*TASK DESCRIPTION*: Go through the material line by line and copy each one with the word "month".
[Opening SUPPLIED RECORDS section]
Lemma input_outside_dependencies_witness :
  exists v,
    render strictEngine clock booking = Some v
    /\ commit strictEngine clock (Some booking) (setNote "by the window" booking)
       = Some (setNote "by the window" booking, [])
    /\ exists v',
         render strictEngine clock (setNote "by the window" booking) = Some v'
         /\ sameLists v v'.
Proof.
  destruct (render strictEngine clock booking) as [v|] eqn:Hv;
    [|vm_compute in Hv; discriminate Hv].
  exists v. split; [reflexivity|].
  exact (input_outside_dependencies strictEngine clock booking
           (setNote "by the window" booking) v (ChangeNote "by the window")
           Hv eq_refl eq_refl).
Defined.

Lemma api_outcomes_witness :
  exists msg rest,
    api (inr (mkResponse false 503 "Service Unavailable" (Some "down")
                (inr snapshot)))
    = Thrown (mkExn (Some "Error") (Some msg))
    /\ msg = "HTTP " +:+ pretty 503 +:+ " " +:+ rest
    /\ error (fetchSettle strictEngine
                (Rejected (mkExn (Some "Error") (Some msg))) booking) = msg
    /\ msg <> ""
    /\ availability (fetchSettle strictEngine
                       (Rejected (mkExn (Some "Error") (Some msg))) booking)
       = availability booking.
Proof.
  exact (proj1 (proj2
           (api_outcomes strictEngine
              (mkResponse false 503 "Service Unavailable" (Some "down")
                 (inr snapshot)) booking)) eq_refl).
Defined.

(** ** Past days, selected dates and keys at the sample *)

(** The day of the clock itself is not a past day: on the 7th the 7th
    is available. *)
Example today_is_available :
  option_map (fun ms => bool_decide ("2025-03-07" ∈ ms.2))
    (daysMemo strictEngine (mkLocalTime 2025 3 7 36000000) (Some snapshot) "" "")
  = Some true.
Proof. vm_compute. reflexivity. Qed.

Lemma availableDaySet_rescan_witness :
  exists ms,
    daysMemo strictEngine clock (Some snapshot) "1" "" = Some ms
    /\ ("2025-03-10" ∈ ms.2 <->
        exists d, In d (av_days snapshot)
          /\ toKey strictEngine (KStr (day_date d)) = Some "2025-03-10"
          /\ ~ PastDay strictEngine clock "2025-03-10"
          /\ DayAvailable "1" "" d)
    /\ ("2025-03-03" ∈ ms.2 <->
        ~ dayBefore (mkLocalTime 2025 3 3 0) clock
        /\ exists d, In d (av_days snapshot)
             /\ toKey strictEngine (KStr (day_date d)) = Some "2025-03-03"
             /\ DayAvailable "1" "" d).
Proof.
  pose proof (availableDaySet_rescan strictEngine clock (Some snapshot) "1" "") as R.
  destruct (daysMemo strictEngine clock (Some snapshot) "1" "") as [ms|] eqn:E.
  - destruct R as [R1 R2]. exists ms. split; [reflexivity|]. split.
    + exact (R1 "2025-03-10").
    + apply (R2 "2025-03-03" (mkLocalTime 2025 3 3 0)). vm_compute. reflexivity.
  - vm_compute in E. discriminate E.
Defined.





Lemma toKey_normalises_witness :
  alreadyKey (KStr "2025-03-10T14:30:00") = false
  /\ plainDay (mkLocalTime 2025 3 10 52200000)
  /\ exists k,
       toKey strictEngine (KStr "2025-03-10T14:30:00") = Some k
       /\ isKeyShape k = true
       /\ toKey strictEngine (KStr k)
          = toKey strictEngine (KStr "2025-03-10T14:30:00").
Proof.
  assert (plainDay (mkLocalTime 2025 3 10 52200000)) as P
    by (unfold plainDay; simpl; lia).
  split; [reflexivity|]. split; [exact P|].
  destruct (toKey_normalises strictEngine (KStr "2025-03-10T14:30:00"))
    as (_ & H2 & _).
  apply (H2 (mkLocalTime 2025 3 10 52200000)).
  - reflexivity.
  - vm_compute. reflexivity.
  - exact P.
Defined.

Lemma grid_day_disabled_witness :
  In (mkLocalTime 2025 3 3 0) (monthDays (month resting))
  /\ exists v k,
       render strictEngine clock resting = Some v
       /\ toKey strictEngine (KDate (ValidDate (mkLocalTime 2025 3 3 0))) = Some k
       /\ isSameMonth (mkLocalTime 2025 3 3 0) (month resting) = true
       /\ (isDisabledDay strictEngine clock resting v (mkLocalTime 2025 3 3 0)
           = Some true
           <-> dayBefore (mkLocalTime 2025 3 3 0) clock \/ k ∉ availableDaySet v)
       /\ (isDisabledDay strictEngine clock resting v (mkLocalTime 2025 3 3 0)
           = Some false
           <-> ~ dayBefore (mkLocalTime 2025 3 3 0) clock
               /\ k ∈ availableDaySet v).
Proof.
  assert (In (mkLocalTime 2025 3 3 0) (monthDays (month resting))) as Hd.
  { vm_compute. right. right. left. reflexivity. }
  split; [exact Hd|].
  destruct (render strictEngine clock resting) as [v|] eqn:Hv;
    [|vm_compute in Hv; discriminate Hv].
  destruct (grid_day_disabled strictEngine clock resting v
              (mkLocalTime 2025 3 3 0) Hd) as (k & Hk & Hrest).
  exists v, k. split; [reflexivity|]. split; [exact Hk|]. exact Hrest.
Defined.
[Closing SUPPLIED RECORDS section]
*YOUR RESPONSE*:
  In (mkLocalTime 2025 3 3 0) (monthDays (month resting))
       /\ isSameMonth (mkLocalTime 2025 3 3 0) (month resting) = true
  assert (In (mkLocalTime 2025 3 3 0) (monthDays (month resting))) as Hd.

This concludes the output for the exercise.